Understanding where to locate and seal blower door test common air leaks is important to ensure that a new construction home will meet the stringent requirements of the IECC and IRC code for maximum air leakage rates. Scott Home Inspection has performed hundreds of blower door tests on new residential homes, remodel-addition projects, and as a component of our energy audit services. We have a solid understanding of where the common leaks occur.

Before you start, it is important to understand what a blower door test is, and when you need a blower door test done on your project.
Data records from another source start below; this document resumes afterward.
(** *** The input of the guest *)

(** The guest's [read_frame]: a length, and as many bytes. *)
Definition read_frame (input : bytes) : option (bytes * bytes) :=
  let n := Z.to_nat (le_combine (take 4 input)) in
  if bool_decide (4 <= length input)%nat && bool_decide (n <= length input - 4)%nat
  then Some (take n (drop 4 input), drop n (drop 4 input)) else None.
Fixpoint read_frames (count : nat) (input : bytes) : option (list bytes * bytes) :=
  match count with
  | O => Some ([], input)
  | S count => '(frame, input) ← read_frame input; '(frames, input) ← read_frames count input;
               Some (frame :: frames, input)
  end.

Lemma read_frame_bytes frame rest :
  Z.of_nat (length frame) < 2 ^ 32 -> read_frame (frame_bytes frame ++ rest) = Some (frame, rest).
Proof.
  intros Hn. unfold read_frame, frame_bytes. rewrite (Z.mod_small (Z.of_nat _)) by lia.
  assert (Hl : length (le_split 4 (Z.of_nat (length frame))) = 4%nat) by apply length_le_split.
  rewrite <-!app_assoc, (take_app_length' _ _ 4), (drop_app_length' _ _ 4) by done.
  rewrite le_combine_split, Z.mod_small, Nat2Z.id by (change (Z.of_nat 4 * 8) with 32; lia).
  rewrite !length_app, Hl, !bool_decide_true by lia. cbn.
  by rewrite take_app_length, drop_app_length.
Qed.

(** The guest reads back what was sent: from the input that the client builds, the guest's
    frame reader recovers every frame of the witness, in order, and stops where the receipts that
    follow begin, provided each frame is shorter than 4 GiB. *)
Theorem bonsai_frames_roundtrip frames rest :
  Forall (fun f => Z.of_nat (length f) < 2 ^ 32) frames ->
  read_frames (length frames) (witness_input [] frames ++ rest) = Some (frames, rest).
Proof.
  unfold witness_input. cbn. induction 1 as [|frame frames Hf _ IH]; [done|]. cbn.
  rewrite <-app_assoc, read_frame_bytes by done. cbn. by rewrite IH.
Qed.
End bonsai_spec.

(** ** The services and the worker

    Any backends whose services fail only as runs of these clients fail satisfy
    what the worker expects of them. *)
Lemma services_conform {N R M D Seal S3 B} `{Backends N R} `{Zkvm R} `{Digests}
    `{Market M R D Seal S3} `{BonsaiHost B R} :
  (forall args image journal slices frames proofs n e n',
     Backend.run_boundless_client args image journal slices frames proofs n = (Failed e, n') ->
     exists market storage domain w fuel (d d' : Desk M),
       Boundless.run_boundless_client market storage domain w args fuel d = Some (Failed e, d')) ->
  (forall args image slices frames proofs snark n e n',
     Backend.run_bonsai_client args image slices frames proofs snark n = (Failed e, n') ->
     exists elf fuel (b b' : B),
       run_bonsai_client image elf slices frames proofs snark args fuel b = Some (Failed e, b')) ->
  services_ok (N := N) (R := R).
Proof.
  intros Hm Hb. split.
  - intros args image journal slices frames proofs n e n' E.
    apply Hm in E as (market & storage & domain & w & fuel & d & d' & E). by eapply boundless_errors.
  - intros args image slices frames proofs snark n e n' E.
    apply Hb in E as (elf & fuel & b & b' & E). by eapply bonsai_errors.
Qed.

(** ** A concrete service

    Its state counts the status queries: the first session fails, the second one
    runs for a while and succeeds. *)
Module BonsaiDemo.
#[export] Instance zkvm : Zkvm Z := {|
  receipt_journal := fun r => be_bytes 2 r;
  receipt_verify := fun image r => ensure (image =? r) "verification";
  journal_digest := from_be_bytes; env_verify := fun _ _ => Ok tt |}.
Definition status (_ : string) (n : Z) : outcome SessionStatus * Z :=
  (Ok (if n =? 0 then {| session_status := "FAILED"; session_output := None |}
       else if n <? 3 then {| session_status := "RUNNING"; session_output := None |}
       else {| session_status := "SUCCEEDED"; session_output := Some "url" |}), n + 1).
#[export] Instance host : BonsaiHost Z Z := {|
  bonsai_from_env := Ok tt; poll_interval_ms := None; bonsai_api_url := true; bonsai_api_key := true;
  dev_mode := false; recursion_forced := false; groth16_receipt := fun _ => false;
  receipt_words := fun r => Ok (be_bytes 2 r); receipt_bincode := fun r => Ok (be_bytes 2 r);
  receipt_parse := fun b => Ok (from_be_bytes b); image_hex := fun _ => "id";
  has_img := fun _ n => (Ok false, n); upload_img := fun _ _ n => (Ok tt, n);
  bonsai_upload_input := fun _ n => (Ok "input", n); upload_receipt := fun _ n => (Ok "receipt", n);
  create_session_with_limit := fun _ _ _ n => (Ok "session", n); stark_status := status;
  create_snark := fun _ n => (Ok "snark", n); snark_status := status;
  download := fun _ n => (Ok (be_bytes 2 3), n) |}.
Definition proving : ProvingArgs := {|
  payout_recipient_arg := None; segment_limit := 21; max_block_derivations := 1; max_block_executions := 1;
  max_witness_size := 1; num_concurrent_preflights := 1; skip_derivation_proof := false;
  skip_await_proof := false; hokulea_is_set := false; hana_is_set := false |}.
End BonsaiDemo.
#[local] Existing Instances BonsaiDemo.zkvm BonsaiDemo.host.

Lemma bonsai_receipt_verified_witness :
  run_bonsai_client (N := Z) 3 [] [] [be_bytes 3 7] [5] true BonsaiDemo.proving 6%nat 0 = Some (Done 3, 5) /\
  receipt_verify 3 3 = Ok tt /\ exists wrapping, delivered (N := Z) snark_status 3 wrapping 3.
Proof.
  assert (E : run_bonsai_client (N := Z) 3 [] [] [be_bytes 3 7] [5] true BonsaiDemo.proving 6%nat 0 = Some (Done 3, 5))
    by (vm_compute; reflexivity).
  split; [exact E|].
  destruct (bonsai_receipt_verified 3 [] [] _ _ _ _ _ _ _ _ E)
    as (_ & Hv & words & ids & session & stark & _ & _ & _ & serialized & wrapping & _ & _ & Hd).
  split; [exact Hv|]. exists wrapping. exact Hd.
Defined.

Lemma bonsai_frames_roundtrip_witness :
  read_frames 2 (witness_input [] [be_bytes 3 7; []] ++ be_bytes 2 9) = Some ([be_bytes 3 7; []], be_bytes 2 9).
Proof. apply (bonsai_frames_roundtrip [be_bytes 3 7; []] (be_bytes 2 9)). repeat constructor. Defined.
(* ===== verification/Prover.v ===== *)
(** * crates/prover/src/prove.rs

    The prover program: a request is divided into jobs of at most
    [max_block_derivations] blocks, a job that is too large is divided further
    as results arrive, and the proofs of all jobs are composed into one. *)

From S2P Require Import Prelude Bytes Config Journal Blobs Precondition Oracle Executor L1Chain Core Stitching DA Witgen Payload Tasks TasksSpec Backend Worker.
From stdpp Require Import sorting.
Open Scope Z_scope.

(** What the two L2 nodes answer; every query is repeated until it succeeds. *)
Class L2Nodes := {
  number_of_block : Z -> Z;     (* by hash *)
  hash_of_block : Z -> Z;       (* by number *)
  output_root_at : Z -> Z;      (* by number *)
}.

(** A job that runs [compute_fpvm_proof]: its first block, whether its attempt
    is forced, and whether it results from a division (then it needs no SNARK). *)
Record Job := { job_start : Z; job_args : ProveArgs; job_force : bool; job_split : bool }.

(** Jobs run concurrently: which one ends next, and how; [None] if none ever
    does. *)
Class Jobs (X R : Type) := {
  next_proof : list Job -> X -> option (nat * (option R + ProvingError)) * X }.

Section prove.
Context {X R : Type} `{L2Nodes} `{Jobs X R}.

Definition with_claim (root number : Z) (a : ProveArgs) : ProveArgs :=
  set_request (a_l1_head a) (a_agreed_l2_output_root a) (a_agreed_l2_head_hash a) root number a.
Definition with_agreed (root hash : Z) (a : ProveArgs) : ProveArgs :=
  set_request (a_l1_head a) root hash (a_claimed_l2_output_root a) (a_claimed_l2_block_number a) a.

(** The loop that divides a request into jobs; it has no bound of its own, so
    [None] is a run that is still going after [fuel] rounds. *)
Fixpoint derivation_jobs (fuel : nat) (args : ProveArgs) (agreed_number agreed_root agreed_hash : Z)
    : option (list ProveArgs) :=
  if agreed_root =? a_claimed_l2_output_root args then Some []
  else match fuel with
  | O => None
  | S fuel =>
      let claimed_number := Z.min (sat_add 64 agreed_number (max_block_derivations (proving args)))
                              (a_claimed_l2_block_number args) in
      let claimed_root := output_root_at claimed_number in
      let job := with_claim claimed_root claimed_number (with_agreed agreed_root agreed_hash args) in
      jobs ← derivation_jobs fuel args claimed_number claimed_root (hash_of_block claimed_number);
      Some (job :: jobs)
  end.

(** The number of proofs to wait for, the jobs to dispatch (and whether they
    result from a division), the jobs that are running, and the results. *)
Record Sched := {
  required : Z; prover_queue : list (bool * ProveArgs);
  running : list Job;
  finished : list (ProveArgs * (R + ProvingError)) }.

Definition starting_block (job : ProveArgs) : Z :=
  if is_offline job then 0 else number_of_block (a_agreed_l2_head_hash job).

(** One round of the loop that dispatches pending jobs. *)
Definition dispatch (s : Sched) (have_split : bool) (job : ProveArgs)
    (queue : list (bool * ProveArgs)) : outcome Sched :=
  num_blocks ← u64_sub host (a_claimed_l2_block_number job) (starting_block job);
  let force_attempt := (num_blocks =? 1) || is_offline job in
  Ok {| required := required s; prover_queue := queue;
        running := running s ++ [{| job_start := starting_block job; job_args := job;
                                    job_force := force_attempt; job_split := have_split |}];
        finished := finished s |}.

Fixpoint dispatch_all (queue : list (bool * ProveArgs)) (s : Sched) : outcome Sched :=
  match queue with
  | [] => Ok s
  | (have_split, job) :: queue => s ← dispatch s have_split job queue; dispatch_all queue s
  end.

(** The two halves of a job. *)
Definition split_job (job : ProveArgs) (start num_blocks : Z) : outcome (ProveArgs * ProveArgs) :=
  mid_point ← u64_add host start (num_blocks / 2);
  _ ← assert_ (op_node_address job) "Missing op_node_provider";
  let mid_output := output_root_at mid_point in
  _ ← assert_ (negb (is_offline job)) "Missing l2_provider";
  Ok (with_claim mid_output mid_point job, with_agreed mid_output (hash_of_block mid_point) job).

(** A job of [running] has ended; [Err] is an error return, or the exit with
    code 111 for an insufficient L1 head. *)
Definition receive (s : Sched) (job : Job) (running : list Job)
    (result : option R + ProvingError) : outcome Sched :=
  num_blocks ← u64_sub host (a_claimed_l2_block_number (job_args job)) (job_start job);
  let split :=
    '(lower, upper) ← split_job (job_args job) (job_start job) num_blocks;
    Ok {| required := required s + 1; prover_queue := prover_queue s ++ [(true, lower); (true, upper)];
          running := running; finished := finished s |} in
  let skip := Ok {| required := required s - 1; prover_queue := prover_queue s; running := running;
                    finished := finished s |} in
  match result with
  | inl proof =>
      let result := match proof with
        | Some proof => inl proof
        | None => inr (OtherError "Missing complete proof.") end in
      Ok {| required := required s; prover_queue := prover_queue s; running := running;
            finished := finished s ++ [(job_args job, result)] |}
  | inr (WitnessSizeError _ _ _) =>
      if job_force job then Err "Received WitnessSizeError for a forced proving attempt" else split
  | inr (ExecutionError _) =>
      if job_force job then Err "Irrecoverable ZKVM execution error" else split
  | inr (OtherError e) =>
      if contains L1_HEAD_INSUFFICIENT e then Err "exit code 111" else Err e
  | inr (BlockCountError _ _ _) => Panic "BlockCountError bubbled up"
  | inr (NotSeekingProof _ _) => Panic "NotSeekingProof bubbled up"
  | inr (DerivationProofError _) => skip
  | inr NotAwaitingProof => skip
  end.

(** The main loop. *)
Fixpoint prove_loop (fuel : nat) (s : Sched) : St X Sched := fun x =>
  if Z.of_nat (length (finished s)) <? required s then
    match fuel with
    | O => (Panic "out of fuel", x)
    | S fuel =>
        match dispatch_all (prover_queue s) s with
        | Ok s =>
            match next_proof (running s) x with
            | (None, x) => (Panic "no proof ever arrives", x)
            | (Some (i, result), x) =>
                match take_at i (running s) with
                | None => (Panic "no such job", x)
                | Some (job, rest) =>
                    match receive s job rest result with
                    | Ok s => prove_loop fuel s x
                    | Err e => (Err e, x)
                    | Panic w => (Panic w, x)
                    end
                end
            end
        | Err e => (Err e, x)
        | Panic w => (Panic w, x)
        end
    end
  else (Ok s, x).

Definition sched_start (jobs : list ProveArgs) : Sched :=
  {| required := Z.of_nat (length jobs); prover_queue := (fun j => (false, j)) <$> jobs;
     running := []; finished := [] |}.

(** The jobs of a request: without both nodes, the request itself. *)
Definition requested_jobs (fuel : nat) (args : ProveArgs) : option (list ProveArgs) :=
  if negb (is_offline args) && op_node_address args
  then derivation_jobs fuel args (number_of_block (a_agreed_l2_head_hash args))
         (a_agreed_l2_output_root args) (a_agreed_l2_head_hash args)
  else Some [args].

(** ** Composition *)

Definition by_block_number (x y : ProveArgs * (R + ProvingError)) : Prop :=
  a_claimed_l2_block_number x.1 <= a_claimed_l2_block_number y.1.
#[export] Instance by_block_number_dec : RelDecision by_block_number.
Proof. intros x y. unfold by_block_number. apply _. Defined.

(** [result_pq.into_sorted_vec().into_iter().rev()], unwrapped. *)
Definition sorted_proofs (results : list (ProveArgs * (R + ProvingError))) : outcome (list R) :=
  omap_m (fun x => match x.2 with inl r => Ok r | inr _ => Panic "Failed to get result" end)
    (rev (merge_sort by_block_number results)).

(** A proving instruction with no blocks to derive. *)
Definition base_args (args : ProveArgs) : ProveArgs :=
  with_agreed (a_claimed_l2_output_root args) (hash_of_block (a_claimed_l2_block_number args)) args.

(** [StitchedBootInfo::from] a receipt. *)
Definition receipt_boot `{Zkvm R} (r : R) : outcome StitchedBootInfo :=
  journal ← decode_packed (receipt_journal r); Ok (stitched_of_journal journal).

(** The end of [prove]: the proof of the whole request, if stitching is not
    skipped.  One proof needs no composition. *)
Definition compose `{Zkvm R} `{Digests} `{Rlp} `{Pool X R} (args : ProveArgs) (config : RollupConfig)
    (precondition_hash data_hash : Z) (results : list (ProveArgs * (R + ProvingError)))
    : Pr X (option R) :=
  if skip_stitching (proving args) then mret None
  else
    proofs ← lift_at (no_err (sorted_proofs results));
    match proofs with
    | [] => mret None
    | [proof] => mret (Some proof)
    | _ =>
        _ ← lift_at (no_err (assert_ (negb (is_offline args)) "l2_provider"));
        boots ← lift_at (no_err (omap_m receipt_boot proofs));
        compute_fpvm_proof (base_args args) config precondition_hash data_hash boots proofs true
    end.

(** [prove], from the division of the request to the composed proof. *)
Definition prove `{Zkvm R} `{Digests} `{Rlp} `{Pool X R} (args : ProveArgs) (config : RollupConfig)
    (precondition_hash data_hash : Z) : Pr X (option R) := fun x =>
  let blocks := Z.to_nat (a_claimed_l2_block_number args) in
  match requested_jobs (S blocks) args with
  | None => (Crashed "still dividing", x)
  | Some jobs =>
      match prove_loop (S (2 * blocks)) (sched_start jobs) x with
      | (Ok s, x) => compose args config precondition_hash data_hash (finished s) x
      | (Err e, x) => (Failed (OtherError e), x)
      | (Panic w, x) => (Crashed w, x)
      end
  end.
End prove.

(** The jobs of a run: each is one [compute_fpvm_proof] on the pool, a SNARK
    only if the job was not divided.  [pick] chooses the job that ends next; a
    panic in a job's task means that its result never arrives. *)
Definition fpvm_jobs {X R} `{Digests} `{Rlp} `{Pool X R} (config : RollupConfig)
    (precondition_hash data_hash : Z) (pick : list Job -> X -> nat) : Jobs X R := {|
  next_proof := fun l x =>
    let i := pick l x in
    match l !! i with
    | None => (None, x)
    | Some job =>
        match compute_fpvm_proof (job_args job) config precondition_hash data_hash [] []
                (negb (job_split job)) x with
        | (Done r, x) => (Some (i, inl r), x)
        | (Failed e, x) => (Some (i, inr e), x)
        | (Crashed _, x) => (None, x)
        end
    end |}.
Arguments Sched : clear implicits.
Our blower door testing page will explain the process, and the IECC code requirements. The use of Infra-red scans can help determine the location and severity of leakage occurring.

Blower Door Test Common Air Leaks:

The top areas discovered in a home during blower door testing include:

Rim Joists:

In a conditioned basement or crawlspace, the rim joist area above the foundation wall can be one of the top leak areas. The typical foam gasket seal between the sill plate and the top of the foundation wall typically doesn’t provide enough of a seal to keep cold air from getting into the home.  As heat rises in a home and escapes through upper openings, cold air is pulled into the home from lower leakage areas.  The rim joist all around the perimeter is one of the most common lower level leakage paths we find.

Can Lights:

As the popularity of recessed can lighting continues in homes, these areas represent holes in the ‘thermal barrier’ of a home.  When properly installed, a gasket is used to seal the can light trim kit reducing leakage around the edges of the can.  Efforts to seal can lights to the drywall edge help reduce leakage considerably.

Attic Hatch:

When a hatch or scuttle to access the attic is located within the conditioned space of a home, then the edges of the hatch need to be sealed with weatherstripping and either a weighted, insulated hatch cover installed, or cam locks installed to keep the hatch in place and prevent leakage around the edges of the cover. The weather stripping we see most often is an adhesive style tape. This is one of the most common air leaks we see.